DATASET EXCERPTS:
■ ■ ■ ■

(* ===== verification/Scene.v ===== *)
(** The motion of the three-dimensional office: the ring of desks (office-3d/desk-layout.ts) and
    the desk with its avatar (office-3d/agent-desk.tsx), frame by frame.  The code is written
    over the operations of [Arith]: doubles, with the trigonometric functions of the host, are
    what the client runs; the reals are exact arithmetic, about which the comments speak. *)

From Stdlib Require Import Reals Lra Psatz.
From Stdlib Require Import Floats.SpecFloat.
From S2P Require Import Prelude JsNumber React OfficeState OfficeFeed OfficeUnified.

(** ** Numbers *)

(** [lit z d] is the literal [z / d]. *)
Class Arith := {
  carrier : Type;
  lit : Z → positive → carrier;
  add : carrier → carrier → carrier;
  sub : carrier → carrier → carrier;
  mul : carrier → carrier → carrier;
  div : carrier → carrier → carrier;
  amin : carrier → carrier → carrier;
  msin : carrier → carrier;                        (* Math.sin *)
  mcos : carrier → carrier;                        (* Math.cos *)
  atan2 : carrier → carrier → carrier;
  mpi : carrier                                    (* Math.PI *)
}.

Section Host.
Context (h_sin h_cos : num → num) (h_atan2 : num → num → num) (h_pi : num).
Definition doubles : Arith :=
  {| carrier := num; lit := num_ratio; add := num_add; sub x y := num_add x (num_neg y);
     mul := num_mul; div := num_div; amin := num_min; msin := h_sin; mcos := h_cos;
     atan2 := h_atan2; mpi := h_pi |}.
End Host.

Definition exact (r_atan2 : R → R → R) : Arith :=
  {| carrier := R; lit z d := (IZR z / IZR (Zpos d))%R; add := Rplus; sub := Rminus;
     mul := Rmult; div := Rdiv; amin := Rmin; msin := Rtrigo_def.sin; mcos := Rtrigo_def.cos;
     atan2 := r_atan2; mpi := PI |}.

(** ** The program *)

Section Program.
Context {A : Arith}.

Record vec := Vec { vx : carrier; vy : carrier; vz : carrier }.
Definition vadd (a b : vec) : vec := Vec (add (vx a) (vx b)) (add (vy a) (vy b)) (add (vz a) (vz b)).

Definition int (z : Z) : carrier := lit z 1.
Definition RING_RADIUS : carrier := int 4.
Definition CONSULT_APPROACH : carrier := lit 4 10.

Definition deskPosition (index total : Z) : vec :=
  if total <=? 0 then Vec (int 0) (int 0) RING_RADIUS
  else
    let angle := mul (mul (div (int index) (int total)) mpi) (int 2) in
    Vec (mul (msin angle) RING_RADIUS) (int 0) (mul (mcos angle) RING_RADIUS).

Definition toward (own other : carrier) : carrier := add own (mul (sub other own) CONSULT_APPROACH).
Definition consultMeetPoint (own other : vec) : vec :=
  Vec (toward (vx own) (vx other)) (toward (vy own) (vy other)) (toward (vz own) (vz other)).

Definition AVATAR_REST_OFFSET : vec := Vec (int 0) (int 0) (lit 14 10).
Definition AVATAR_DESK_OFFSET : vec := Vec (int 0) (int 0) (lit 55 100).
Definition TWEEN_SPEED : carrier := lit 25 10.
Definition BOB_AMPLITUDE : carrier := lit 15 1000.
Definition BOB_SPEED : carrier := lit 16 10.

Definition deskOffset (s : AgentState) : vec :=
  match s with Idle => AVATAR_REST_OFFSET | _ => AVATAR_DESK_OFFSET end.

(** Where the avatar walks, and where it looks. *)
Definition target_of (position : vec) (s : AgentState) (consultPos : option vec) : vec :=
  match consultPos with
  | Some c => consultMeetPoint position c
  | None => vadd position (deskOffset s)
  end.
Definition face_of (consultPos : option vec) : carrier * carrier :=
  match consultPos with Some c => (vx c, vz c) | None => (int 0, int 0) end.

(** The refs of the desk: the outer group, and the offset of the inner one. *)
Record avatar := { av_pos : vec; av_turn : carrier; av_bob : carrier }.

Definition mounted (position : vec) : avatar :=
  {| av_pos := vadd position AVATAR_REST_OFFSET; av_turn := int 0; av_bob := int 0 |}.

Definition bobPhase (label : jsstr) : Z := agentHash label mod 7.

Definition tween (t from target : carrier) : carrier := add from (mul (sub target from) t).

(** The callback of [useFrame], [delta] seconds after the last one. *)
Definition frame (label : jsstr) (target : vec) (face : carrier * carrier)
    (elapsed delta : carrier) (a : avatar) : avatar :=
  let t := amin (int 1) (mul delta TWEEN_SPEED) in
  let p := av_pos a in
  let p' := Vec (tween t (vx p) (vx target)) (tween t (vy p) (vy target)) (tween t (vz p) (vz target)) in
  let angle := atan2 (sub (fst face) (vx p')) (sub (snd face) (vz p')) in
  let rawTurn := sub angle (av_turn a) in
  let shortTurn := atan2 (msin rawTurn) (mcos rawTurn) in
  {| av_pos := p';
     av_turn := add (av_turn a) (mul shortTurn t);
     av_bob := mul BOB_AMPLITUDE (msin (add (mul elapsed BOB_SPEED) (int (bobPhase label)))) |}.

(** Frames with their times, under the same props. *)
Definition walk (label : jsstr) (target : vec) (face : carrier * carrier)
    (frames : list (carrier * carrier)) (a : avatar) : avatar :=
  foldl (λ a f, frame label target face (fst f) (snd f) a) a frames.

(** The place of a desk of the canvas, and of the colleague it consults. *)
Definition place (total : nat) (c : canvas_desk) : vec * option vec :=
  (deskPosition (Z.of_nat (cd_index c)) (Z.of_nat total),
   option_map (λ i, deskPosition (Z.of_nat i) (Z.of_nat total)) (cd_consult c)).
End Program.
Arguments vec A : clear implicits.
Arguments avatar A : clear implicits.

(** What the desk shows besides its figures: the outline, and the label with the bubble. *)
Definition accessory (id : jsstr) : Z := agentHash id mod 3.
Definition desk_outline (d : AgentDeskState) : jsstr * bool :=
  (DESK_EDGE_COLOR (d_state d), bool_decide (d_state d = Done)).
Definition desk_label {E} (label : jsstr) (d : AgentDeskState) : node E :=
  El "div" [AStr "className" "office-3d-label"; AStr "style" (default [] (agentColor label))]
    [Txt (if decide (d_picTasks d = ∅) then "" else "⭐ "); Txt label].
Definition desk_html {E} (label : jsstr) (d : AgentDeskState) : list (node E) :=
  desk_label label d
  :: when (shouldShowBubble d)
       (SpeechBubble (d_taskTitle d) (d_stepTitle d) (d_phase d) (d_consultWith d)
          (negb (bool_decide (d_picTasks d = ∅)))).

(** ** In doubles *)

(** Meeting oneself is staying: the meeting point of a finite position with itself is that
    position, and no coordinate is NaN. *)
Lemma toward_self h_sin h_cos h_atan2 h_pi (x : num) :
  match x with S754_zero _ | S754_finite _ _ _ => True | _ => False end →
  num_eqb (toward (A := doubles h_sin h_cos h_atan2 h_pi) x x) x = true.
Proof.
  destruct x as [s|s| |s m e]; try done; intros _; [by destruct s|].
  unfold toward. cbn [add sub mul doubles].
  assert (num_add (S754_finite s m e) (num_neg (S754_finite s m e)) = S754_zero false) as ->.
  { unfold num_add, num_neg. cbn [SFopp SFadd]. rewrite Z.min_id.
    replace (_ + _) with 0; [reflexivity|]. destruct s; cbn; lia. }
  assert (num_mul (S754_zero false) (CONSULT_APPROACH (A := doubles h_sin h_cos h_atan2 h_pi))
          = S754_zero false) as -> by (vm_compute; reflexivity).
  unfold num_add. cbn [SFadd]. unfold num_eqb. cbn [SFcompare].
  rewrite Z.compare_refl, Pos.compare_cont_refl. by destruct s.
Qed.

Example meet_example :
  let D := doubles (λ x, x) (λ x, x) (λ x _, x) (num_Z 3) in
  let at_x x := Vec (A := D) (num_Z x) (num_Z 0) (num_Z 0) in
  let p := consultMeetPoint (A := D) (at_x 0) (at_x 10) in
  [vx (A := D) p; vy (A := D) p; vz (A := D) p] = [num_Z 4; num_Z 0; num_Z 0].
Proof. vm_compute. reflexivity. Qed.

(** ** In exact arithmetic *)

Section Exact.
Context (r_atan2 : R → R → R).
Notation EX := (exact r_atan2).
Open Scope R_scope.

(** The part of the way that is left after frames of the given lengths. *)
Fixpoint remaining (ds : list R) : R :=
  match ds with
  | [] => 1
  | d :: r => (1 - Rmin 1 (d * (5 / 2))) * remaining r
  end.

Lemma remaining_range ds : Forall (λ d, 0 <= d) ds → 0 <= remaining ds <= 1.
Proof.
  induction 1 as [|d ds Hd _ IH]; cbn; [lra|].
  assert (0 <= 1 - Rmin 1 (d * (5 / 2)) <= 1) by (unfold Rmin; destruct (Rle_dec _ _); lra). nra.
Qed.

(** One frame of two fifths of a second arrives. *)
Lemma remaining_arrived ds : Exists (λ d, 2 / 5 <= d) ds → remaining ds = 0.
Proof.
  induction 1 as [d ds Hd|d ds _ IH]; cbn; [|rewrite IH; ring].
  unfold Rmin. destruct (Rle_dec _ _); [ring|lra].
Qed.

Definition rx (v : vec EX) : R := vx (A := EX) v.
Definition ry (v : vec EX) : R := vy (A := EX) v.
Definition rz (v : vec EX) : R := vz (A := EX) v.

Definition on_way (k : R) (from target now : vec EX) : Prop :=
  rx now = rx target + k * (rx from - rx target) ∧
  ry now = ry target + k * (ry from - ry target) ∧
  rz now = rz target + k * (rz from - rz target).

Lemma walk_on_way label target face (frames : list (R * R)) (a : avatar EX) :
  on_way (remaining (map snd frames)) (av_pos (A := EX) a) target
    (av_pos (A := EX) (walk (A := EX) label target face frames a)).
Proof.
  revert a. induction frames as [|[el d] fs IH]; intros a; cbn [map remaining snd].
  - unfold on_way. cbn [walk foldl]. split; [|split]; ring.
  - specialize (IH (frame (A := EX) label target face el d a)).
    change (walk (A := EX) label target face ((el, d) :: fs) a)
      with (walk (A := EX) label target face fs (frame (A := EX) label target face el d a)).
    unfold on_way in *. destruct IH as (Hx & Hy & Hz).
    rewrite Hx, Hy, Hz. unfold rx, ry, rz. cbn. unfold tween. cbn.
    replace (25 / 10) with (5 / 2) by field. replace (1 / 1) with 1 by field.
    split; [|split]; ring.
Qed.

(** The ring: the angle of a desk is twice [i / n] of a half turn. *)
Lemma desk_at i n : (0 < n)%Z →
  let x := IZR i / IZR n * PI in
  rx (deskPosition (A := EX) i n) = sin (2 * x) * 4 ∧
  ry (deskPosition (A := EX) i n) = 0 ∧
  rz (deskPosition (A := EX) i n) = cos (2 * x) * 4.
Proof.
  intros Hn x. unfold deskPosition. rewrite (proj2 (Z.leb_gt n 0) Hn).
  unfold rx, ry, rz. cbn. assert (IZR n <> 0) by (apply not_0_IZR; lia).
  replace (IZR i / 1 / (IZR n / 1) * PI * (2 / 1)) with (2 * x) by (unfold x; field; done).
  split; [|split]; field.
Qed.

Lemma desk_on_ring i n : (0 < n)%Z →
  let p := deskPosition (A := EX) i n in rx p * rx p + rz p * rz p = 16.
Proof.
  intros Hn p. destruct (desk_at i n Hn) as (Hx & _ & Hz). subst p. rewrite Hx, Hz.
  pose proof (sin2_cos2 (2 * (IZR i / IZR n * PI))) as H. unfold Rsqr in H. nra.
Qed.

Lemma ring_gap_pos i j n : (0 <= i)%Z → (i < j)%Z → (j < n)%Z →
  0 < sin (IZR j / IZR n * PI - IZR i / IZR n * PI).
Proof.
  intros Hi Hij Hj. assert (0 < IZR n) as Hn by (apply IZR_lt; lia).
  pose proof PI_RGT_0 as Hpi.
  replace (IZR j / IZR n * PI - IZR i / IZR n * PI) with ((IZR j - IZR i) / IZR n * PI) by (field; lra).
  assert (0 < (IZR j - IZR i) / IZR n < 1) as [H0 H1].
  { rewrite <- minus_IZR. split.
    - apply Rdiv_lt_0_compat; [apply IZR_lt; lia|done].
    - apply Rmult_lt_reg_r with (IZR n); [done|]. unfold Rdiv. rewrite Rmult_assoc, Rinv_l by lra.
      rewrite Rmult_1_r, Rmult_1_l. apply IZR_lt. lia. }
  apply sin_gt_0; nra.
Qed.

Lemma ring_distinct i j n : (0 <= i < n)%Z → (0 <= j < n)%Z → i ≠ j →
  let p := deskPosition (A := EX) i n in let q := deskPosition (A := EX) j n in
  rx p <> rx q ∨ rz p <> rz q.
Proof.
  assert (∀ i j, (0 <= i)%Z → (i < j)%Z → (j < n)%Z →
    rx (deskPosition (A := EX) i n) = rx (deskPosition (A := EX) j n) →
    rz (deskPosition (A := EX) i n) = rz (deskPosition (A := EX) j n) → False) as H.
  { clear. intros i j Hi Hij Hj Ex Ez.
    destruct (desk_at i n ltac:(lia)) as (Xi & _ & Zi). destruct (desk_at j n ltac:(lia)) as (Xj & _ & Zj).
    rewrite Xi, Xj in Ex. rewrite Zi, Zj in Ez. pose proof (ring_gap_pos i j n Hi Hij Hj) as Hs.
    set (x := IZR i / IZR n * PI) in *. set (y := IZR j / IZR n * PI) in *.
    pose proof (cos_minus (2 * y) (2 * x)) as Hc.
    replace (2 * y - 2 * x) with (2 * (y - x)) in Hc by ring. rewrite cos_2a_sin in Hc.
    pose proof (sin2_cos2 (2 * x)) as H1. unfold Rsqr in H1.
    assert (sin (2 * x) = sin (2 * y)) as E1 by lra. assert (cos (2 * x) = cos (2 * y)) as E2 by lra.
    rewrite <- E1, <- E2 in Hc. nra. }
  intros [] [] Hne p q. destruct (Req_dec (rx p) (rx q)) as [Ex|]; [|by left].
  destruct (Req_dec (rz p) (rz q)) as [Ez|]; [|by right]. exfalso.
  subst p q. destruct (Z.lt_total i j) as [Hl|[E|Hl]]; [by apply (H i j)|done|by apply (H j i)].
Qed.

(** C39: Two staff who consult each other meet, and stop short of each other.  In exact arithmetic, for
    any two different places of a ring of any size: both desks stand on the circle of radius four
    and apart; the two points the avatars walk to are a fifth of the desks' distance apart, in the
    same direction; and after frames of any lengths an avatar is on the straight line from where
    it started to that point, never past it, and at it as soon as one frame, or a frame after a
    pause, took two fifths of a second. *)
Theorem consult_pair_meets i j n label face (frames : list (R * R)) (a : avatar EX) s :
  (0 <= i < n)%Z → (0 <= j < n)%Z → i ≠ j → Forall (λ d, 0 <= d) (map snd frames) →
  let p := deskPosition (A := EX) i n in let q := deskPosition (A := EX) j n in
  let m := target_of (A := EX) p s (Some q) in let m' := target_of (A := EX) q s (Some p) in
  (rx p * rx p + rz p * rz p = 16 ∧ rx q * rx q + rz q * rz q = 16 ∧ (rx p <> rx q ∨ rz p <> rz q)) ∧
  (rx m - rx m' = (rx p - rx q) / 5 ∧ ry m = ry m' ∧ rz m - rz m' = (rz p - rz q) / 5) ∧
  ∃ k, 0 <= k <= 1 ∧ (Exists (λ d, 2 / 5 <= d) (map snd frames) → k = 0) ∧
    on_way k (av_pos (A := EX) a) m (av_pos (A := EX) (walk (A := EX) label m face frames a)).
Proof.
  intros Hi Hj Hne Hf p q m m'. split; [|split].
  - split; [apply desk_on_ring; lia|]. split; [apply desk_on_ring; lia|]. by apply ring_distinct.
  - destruct (desk_at i n ltac:(lia)) as (_ & Yi & _). destruct (desk_at j n ltac:(lia)) as (_ & Yj & _).
    fold p in Yi. fold q in Yj. subst m m'. cbn [target_of]. unfold rx, ry, rz in *. cbn. unfold toward.
    cbn. split; [field|split; [|field]]. rewrite Yi, Yj. done.
  - exists (remaining (map snd frames)). split; [by apply remaining_range|].
    split; [apply remaining_arrived|]. apply walk_on_way.
Qed.
End Exact.

Lemma consult_pair_meets_witness :
  let EX := exact (λ x _, x) in
  let p := deskPosition (A := EX) 0 2 in let q := deskPosition (A := EX) 1 2 in
  let m := target_of (A := EX) p Working (Some q) in let m' := target_of (A := EX) q Working (Some p) in
  (rx _ m - rx _ m' = (rx _ p - rx _ q) / 5)%R.
Proof.
  intros EX p q m m'.
  refine (proj1 (proj1 (proj2 (consult_pair_meets (λ x _, x) 0 1 2 "a" (0%R, 0%R) [] (mounted (A := EX) p)
    Working _ _ _ _)))).
  - lia.
  - lia.
  - lia.
  - constructor.
Defined.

■ ■ ■ ■

WORK INSTRUCTIONS: For this exercise, please copy exactly the lines of the material above from its first line through the line where "mul : carrier → carrier → carrier;" appears.

RESPONSE TO THE EXERCISE:
(* ===== verification/Scene.v ===== *)
(** The motion of the three-dimensional office: the ring of desks (office-3d/desk-layout.ts) and
    the desk with its avatar (office-3d/agent-desk.tsx), frame by frame.  The code is written
    over the operations of [Arith]: doubles, with the trigonometric functions of the host, are
    what the client runs; the reals are exact arithmetic, about which the comments speak. *)

From Stdlib Require Import Reals Lra Psatz.
From Stdlib Require Import Floats.SpecFloat.
From S2P Require Import Prelude JsNumber React OfficeState OfficeFeed OfficeUnified.

(** ** Numbers *)

(** [lit z d] is the literal [z / d]. *)
Class Arith := {
  carrier : Type;
  lit : Z → positive → carrier;
  add : carrier → carrier → carrier;
  sub : carrier → carrier → carrier;
  mul : carrier → carrier → carrier;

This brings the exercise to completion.